(** The page header round-trips: writing a header of field-width values into
    a page of at least 32 bytes changes those 32 bytes only, and decoding the
    page gives the header back; a shorter page panics. *)
Theorem page_header_roundtrip h p :
  page_header_ok h ->
  (32 <= blen p -> exists p', EncodeInto (E:=fmtErr) h p = Ok p' /\ length p' = length p /\
     drop 32 p' = drop 32 p /\ DecodePageHeader (E:=fmtErr) p' = Ok h) /\
  (blen p < 32 -> EncodeInto (E:=fmtErr) h p = Panic /\ DecodePageHeader (E:=fmtErr) p = Panic).
Proof.
  intros Hh. split; intros Hp.
  - eexists. split; [by apply EncodeInto_Ok|]. split_and!.
    + rewrite length_app, length_page_header, length_drop. unfold blen in Hp. lia.
    + rewrite drop_app_ge by (rewrite length_page_header; lia). by rewrite length_page_header.
    + by apply DecodePageHeader_prefix.
  - split; [by apply EncodeInto_Panic|]. unfold DecodePageHeader. by rewrite rd_Panic.
Qed.

Lemma page_header_roundtrip_witness :
  page_header_ok (MkPageHeader 1 0 0 7 2 3 28 100 NullPage) /\
  exists p', EncodeInto (E:=fmtErr) (MkPageHeader 1 0 0 7 2 3 28 100 NullPage) (replicate 40 0) = Ok p' /\
    DecodePageHeader (E:=fmtErr) p' = Ok (MkPageHeader 1 0 0 7 2 3 28 100 NullPage).
Proof.
  assert (H : page_header_ok (MkPageHeader 1 0 0 7 2 3 28 100 NullPage)).
  { unfold page_header_ok, in_u; simpl; unfold NullPage; lia. }
  split; [exact H|].
  destruct (page_header_roundtrip _ (replicate 40 0) H) as [H1 _].
  destruct H1 as (p' & E1 & _ & _ & E2); [vm_compute; discriminate|]. exists p'. split; assumption.
Defined.

(** C32. A page checksum protects every byte of the page: a page of at least four bytes
    whose checksum was written, by a supported algorithm, verifies and keeps its
    content but for the trailer, and under CRC-32C or xxHash32 changing any one byte
    of it afterwards, in the header, the body or the trailer, makes verification
    return ErrPageChecksum. *)
Theorem page_checksum_protects p algo :
  Supported algo = true -> bytes_ok p -> 4 <= blen p ->
  exists s p', WritePageChecksum (E:=fmtErr) p algo = Ok (s, p') /\
    length p' = length p /\ take (length p - 4) p' = take (length p - 4) p /\
    VerifyPageChecksum p' algo = Ok tt /\
    (forall i x y, algo <> ChecksumNone -> p' !! i = Some x -> byte_ok y -> x <> y ->
       VerifyPageChecksum (<[i := y]> p') algo = Err ErrPageChecksum).
Proof.
  intros Ha Hp Hl. set (body := take (length p - 4) p). set (t := drop (length p - 4) p).
  assert (Ht : length t = 4%nat) by (unfold t; rewrite length_drop; unfold blen in Hl; lia).
  assert (Hb : bytes_ok body) by by apply Forall_take.
  assert (Hlb : length body = (length p - 4)%nat) by (unfold body; rewrite length_take; lia).
  destruct (Checksum_supported (E:=fmtErr) algo body Ha) as [s Hs].
  pose proof (Checksum_range algo body s Hb Hs) as Hr.
  exists s, (body ++ le_bytes 4 s).
  assert (Ep : p = body ++ t) by (symmetry; apply take_drop). rewrite Ep at 1. split_and!.
  - by apply WritePageChecksum_split.
  - rewrite Ep, !length_app, Ht. done.
  - rewrite <- Hlb. apply take_app_length.
  - rewrite VerifyPageChecksum_split by done. rewrite le_val_le_bytes by done.
    by rewrite Verify_Checksum.
  - intros i x y Hne Hi Hy Hxy. destruct (decide (i < length body)%nat) as [Hin|Hin].
    + rewrite insert_app_l, VerifyPageChecksum_split, le_val_le_bytes by done.
      rewrite lookup_app_l in Hi by done.
      by rewrite (Verify_body_changed algo body i x y s).
    + rewrite lookup_app_r in Hi by lia. rewrite insert_app_r_alt by lia.
      rewrite VerifyPageChecksum_split by by rewrite length_insert.
      by rewrite (Verify_trailer_changed algo body _ x y s).
Qed.

Lemma page_checksum_protects_witness :
  exists s p', WritePageChecksum (E:=fmtErr) (replicate 40 9) ChecksumCRC32C = Ok (s, p') /\
    VerifyPageChecksum (<[3%nat := 8]> p') ChecksumCRC32C = Err ErrPageChecksum.
Proof.
  destruct (page_checksum_protects (replicate 40 9) ChecksumCRC32C) as (s & p' & H1 & _ & H2 & _ & H3).
  - reflexivity.
  - apply Forall_replicate. unfold byte_ok; lia.
  - vm_compute; discriminate.
  - exists s, p'. split; [exact H1|]. apply (H3 3%nat 9); [discriminate| |unfold byte_ok; lia|lia].
    apply (f_equal (fun l => l !! 3%nat)) in H2. rewrite !lookup_take_lt in H2 by (simpl; lia).
    rewrite H2. reflexivity.
Defined.

(** A fresh page decodes to an empty page of its type. *)
Lemma InitPage_Ok {E} p t collID :
  in_u 8 t -> in_u 32 collID -> 36 <= blen p <= 65536 ->
  exists p', InitPage (E:=E) p t collID = Ok p' /\ length p' = length p /\
    DecodePageHeader (E:=E) p' = Ok (MkPageHeader t 0 0 0 0 collID 0 (BodySize (blen p)) NullPage) /\
    drop 32 p' = replicate (length p - 32) 0.
Proof.
  intros Ht Hc Hl. unfold InitPage. unfold blen in Hl.
  assert (El : u16 (blen p - PageHeaderSize - ChecksumSize) = BodySize (blen p)).
  { apply wrap_small. unfold in_u, BodySize, blen, PageHeaderSize, ChecksumSize. lia. }
  rewrite El, EncodeInto_Ok by (unfold blen; rewrite length_replicate; lia).
  eexists. split; [done|]. split_and!.
  - rewrite length_app, length_page_header, length_drop, length_replicate. lia.
  - apply DecodePageHeader_prefix.
    unfold page_header_ok, in_u, BodySize, NullPage, blen, PageHeaderSize, ChecksumSize in *; simpl.
    lia.
  - rewrite drop_app_ge by (rewrite length_page_header; lia). rewrite length_page_header.
    replace (32 - 32)%nat with 0%nat by lia. by rewrite drop_0, drop_replicate.
Qed.

(** ** The body of a page

    [csub off n b] are the bytes [off, off+n) of the body of page b, [cput]
    overwrites them, [hdr] is the decoded header and [bl] the body length. *)

Definition csub (off n : Z) (b : bytes) : bytes := sub (Z.to_nat (32 + off)) (Z.to_nat n) b.
Definition cput (off : Z) (s b : bytes) : bytes := put (Z.to_nat (32 + off)) s b.
Definition bl (b : bytes) : Z := blen b - 36.

Definition hdr (b : bytes) : PageHeader :=
  match DecodePageHeader (E:=fmtErr) b with
  | Ok h => h
  | _ => MkPageHeader 0 0 0 0 0 0 0 0 0
  end.

Arguments hdr : simpl never.

(** s.body()[off : off+n]: the body is Buf[32 : len-4], and a slice of it is
    bounded by its capacity, which reaches the end of the buffer. *)
Definition body_ok (off n : Z) (b : bytes) : bool :=
  (BodyOffset <=? blen b - ChecksumSize) && (0 <=? off) && (0 <=? n) &&
  (BodyOffset + off + n <=? blen b).

Definition body_get {E} (off n : Z) (b : bytes) : res E bytes :=
  if body_ok off n b then Ok (csub off n b) else Panic.

Definition body_set {E} (off : Z) (s b : bytes) : res E bytes :=
  if body_ok off (blen s) b then Ok (cput off s b) else Panic.

Section buffer.
Implicit Types b s : bytes.

Lemma body_ok_true off n b :
  36 <= blen b -> 0 <= off -> 0 <= n -> off + n <= bl b -> body_ok off n b = true.
Proof.
  unfold body_ok, bl, BodyOffset, PageHeaderSize, ChecksumSize. intros.
  rewrite !andb_true_iff, !Z.leb_le. lia.
Qed.

Lemma body_get_Ok {E} off n b :
  36 <= blen b -> 0 <= off -> 0 <= n -> off + n <= bl b -> body_get (E:=E) off n b = Ok (csub off n b).
Proof. intros. unfold body_get. by rewrite body_ok_true. Qed.

Lemma body_set_Ok {E} off s b :
  36 <= blen b -> 0 <= off -> off + blen s <= bl b -> body_set (E:=E) off s b = Ok (cput off s b).
Proof. intros. unfold body_set. rewrite body_ok_true; [done|done|done| |done]. unfold blen; lia. Qed.

Lemma blen_cput off s b : 0 <= off -> off + blen s <= bl b -> blen (cput off s b) = blen b.
Proof. unfold bl, blen, cput. intros. by rewrite length_put by lia. Qed.

Lemma bl_cput off s b : 0 <= off -> off + blen s <= bl b -> bl (cput off s b) = bl b.
Proof. intros. unfold bl. by rewrite blen_cput. Qed.

Lemma bytes_ok_cput off s b : bytes_ok s -> bytes_ok b -> bytes_ok (cput off s b).
Proof. apply put_Forall. Qed.

Lemma bytes_ok_csub off n b : bytes_ok b -> bytes_ok (csub off n b).
Proof. apply sub_Forall. Qed.

Lemma blen_csub off n b : 0 <= off -> 0 <= n -> off + n <= bl b -> blen (csub off n b) = n.
Proof. unfold bl, blen, csub. intros. rewrite length_sub by lia. lia. Qed.

Lemma csub_cput_same off s b : 0 <= off -> off + blen s <= bl b -> csub off (blen s) (cput off s b) = s.
Proof.
  unfold bl, blen, csub, cput. intros. apply sub_put_eq'; lia.
Qed.

Lemma csub_cput_same' off n s b :
  blen s = n -> 0 <= off -> off + n <= bl b -> csub off n (cput off s b) = s.
Proof. intros <-. apply csub_cput_same. Qed.

Lemma csub_cput_ne off s b x m :
  0 <= off -> off + blen s <= bl b -> 0 <= x -> 0 <= m -> x + m <= off \/ off + blen s <= x ->
  csub x m (cput off s b) = csub x m b.
Proof. unfold bl, blen, csub, cput. intros. apply sub_put_ne; lia. Qed.

Lemma csub_cput_inside off s b x m :
  0 <= off -> off + blen s <= bl b -> off <= x -> 0 <= m -> x + m <= off + blen s ->
  csub x m (cput off s b) = sub (Z.to_nat (x - off)) (Z.to_nat m) s.
Proof.
  unfold bl, blen, csub, cput. intros. rewrite sub_put_inside by lia. f_equal. lia.
Qed.

Lemma hdr_cput off s b : 36 <= blen b -> 0 <= off -> off + blen s <= bl b -> hdr (cput off s b) = hdr b.
Proof.
  unfold bl. intros Hb Ho Hs. unfold hdr, DecodePageHeader.
  rewrite !rd_Ok by (try done; try (rewrite blen_cput by (unfold bl; done || lia)); unfold PageHeaderSize; lia).
  cbn [res_bind]. unfold cput, blen in *. rewrite sub_put_ne by (unfold PageHeaderSize; lia). done.
Qed.

Lemma hdr_ok b : bytes_ok b -> page_header_ok (hdr b).
Proof.
  intros Hb. unfold hdr, DecodePageHeader. unfold rd.
  destruct (_ && _) eqn:E; cbn [res_bind].
  2:{ unfold page_header_ok, in_u; simpl; lia. }
  unfold page_header_ok. cbn [ph_Type ph_Flags ph_Codec ph_EntryCount ph_PageLSN ph_CollIDEntry
    ph_FreeStart ph_FreeEnd ph_RightSib].
  assert (H : forall o n w, (o + n <= 32)%nat -> w = 8 * Z.of_nat n ->
    in_u w (le_val (sub o n (sub (Z.to_nat 0) (Z.to_nat PageHeaderSize) b)))).
  { intros o n w Ho ->. pose proof (le_val_bound (sub o n (sub (Z.to_nat 0) (Z.to_nat PageHeaderSize) b))) as Hv.
    unfold blen in Hv. rewrite length_sub in Hv; [apply Hv; by apply sub_Forall, sub_Forall|].
    unfold rd in E. rewrite !andb_true_iff, !Z.leb_le in E. unfold blen, PageHeaderSize in E.
    rewrite length_sub by (unfold PageHeaderSize; lia). unfold PageHeaderSize. lia. }
  split_and!; apply H; lia.
Qed.

Lemma EncodeInto_spec {E} h b :
  36 <= blen b -> page_header_ok h -> bytes_ok b ->
  exists b', EncodeInto (E:=E) h b = Ok b' /\ blen b' = blen b /\ bytes_ok b' /\ hdr b' = h /\
    (forall x m, 0 <= x -> csub x m b' = csub x m b).
Proof.
  intros Hb Hh Hby. rewrite EncodeInto_Ok by lia. eexists. split; [done|].
  assert (Hl : length (concat (page_header_fields h)) = 32%nat) by apply length_page_header.
  unfold blen in *. split_and!.
  - rewrite length_app, Hl, length_drop. lia.
  - apply Forall_app. split; [by apply page_header_bytes_ok|by apply Forall_drop].
  - unfold hdr. by rewrite DecodePageHeader_prefix.
  - intros x m Hx. unfold csub. rewrite sub_app_r by lia. rewrite Hl. unfold sub.
    rewrite drop_drop. do 2 f_equal. lia.
Qed.

Lemma Decode_hdr {E} b : 32 <= blen b -> DecodePageHeader (E:=E) b = Ok (hdr b).
Proof.
  intros H. unfold hdr, DecodePageHeader. by rewrite !rd_Ok by (try lia; done).
Qed.
End buffer.

(** A fresh page: its header, and a body of zeros. *)
Lemma InitPage_spec {E} p t collID :
  in_u 8 t -> in_u 32 collID -> 36 <= blen p <= 65536 ->
  exists p', InitPage (E:=E) p t collID = Ok p' /\ blen p' = blen p /\ bytes_ok p' /\
    hdr p' = MkPageHeader t 0 0 0 0 collID 0 (bl p) NullPage.
Proof.
  intros Ht Hc Hl. destruct (InitPage_Ok (E:=E) p t collID Ht Hc Hl) as (p' & R & L & D & Z).
  exists p'. split_and!; [done|unfold blen; by rewrite L| |].
  - unfold InitPage in R. rewrite EncodeInto_Ok in R
      by (unfold blen in *; rewrite length_replicate; lia).
    assert (p' = concat (page_header_fields (MkPageHeader t 0 0 0 0 collID 0
      (u16 (blen p - PageHeaderSize - ChecksumSize)) NullPage)) ++ drop 32 (replicate (length p) 0))
      as -> by congruence.
    apply Forall_app. split.
    + apply page_header_bytes_ok. unfold page_header_ok; simpl.
      split_and!; try done; try (apply wrap_in_u; lia); unfold in_u, NullPage; lia.
    + apply Forall_drop, Forall_replicate. unfold byte_ok; lia.
  - rewrite Decode_hdr in D by (unfold blen in *; lia).
    assert (Hi : forall (x y : PageHeader), Ok (E:=E) x = Ok y -> x = y) by (intros x y; congruence).
    apply Hi in D. rewrite D. f_equal. unfold BodySize, bl, PageHeaderSize, ChecksumSize. lia.
Qed.

(** Writing the page checksum keeps the header and the body. *)
Lemma WritePageChecksum_spec {E} p algo :
  Supported algo = true -> bytes_ok p -> 36 <= blen p ->
  exists s p', WritePageChecksum (E:=E) p algo = Ok (s, p') /\ blen p' = blen p /\ bytes_ok p' /\
    hdr p' = hdr p /\ VerifyPageChecksum p' algo = Ok tt /\
    (forall x m, 0 <= x -> 0 <= m -> x + m <= bl p -> csub x m p' = csub x m p).
Proof.
  intros Ha Hp Hl. set (body := take (length p - 4) p). set (t := drop (length p - 4) p).
  assert (Ht : length t = 4%nat) by (unfold t; rewrite length_drop; unfold blen in Hl; lia).
  assert (Hb : bytes_ok body) by by apply Forall_take.
  assert (Hlb : length body = (length p - 4)%nat) by (unfold body; rewrite length_take; lia).
  destruct (Checksum_supported (E:=fmtErr) algo body Ha) as [s Hs].
  assert (Hs' : Checksum (E:=E) algo body = Ok s).
  { unfold Checksum in *. repeat case_match; congruence. }
  pose proof (Checksum_range algo body s Hb Hs) as Hr.
  assert (Ep : p = body ++ t) by (symmetry; apply take_drop).
  assert (Elen : blen (body ++ le_bytes 4 s) = blen p).
  { unfold blen. by rewrite Ep, !length_app, Ht, length_le_bytes. }
  exists s, (body ++ le_bytes 4 s). split_and!.
  - rewrite Ep at 1. by apply WritePageChecksum_split.
  - done.
  - apply Forall_app. split; [done|apply bytes_ok_le].
  - rewrite Ep. unfold hdr, DecodePageHeader. unfold blen in *.
    rewrite !rd_Ok by (unfold blen, PageHeaderSize; rewrite ?length_app, ?length_le_bytes; lia).
    cbn [res_bind]. unfold PageHeaderSize. by rewrite !sub_app_l by lia.
  - rewrite VerifyPageChecksum_split, le_val_le_bytes by done. by rewrite Verify_Checksum.
  - intros x m Hx Hm Hxm. rewrite Ep. unfold csub, bl, blen in *. by rewrite !sub_app_l by lia.
Qed.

■ Exercise brief ■
Copy whichever lines above contain the string "least".

■ Exercise result ■
    a page of at least 32 bytes changes those 32 bytes only, and decoding the
(** C32. A page checksum protects every byte of the page: a page of at least four bytes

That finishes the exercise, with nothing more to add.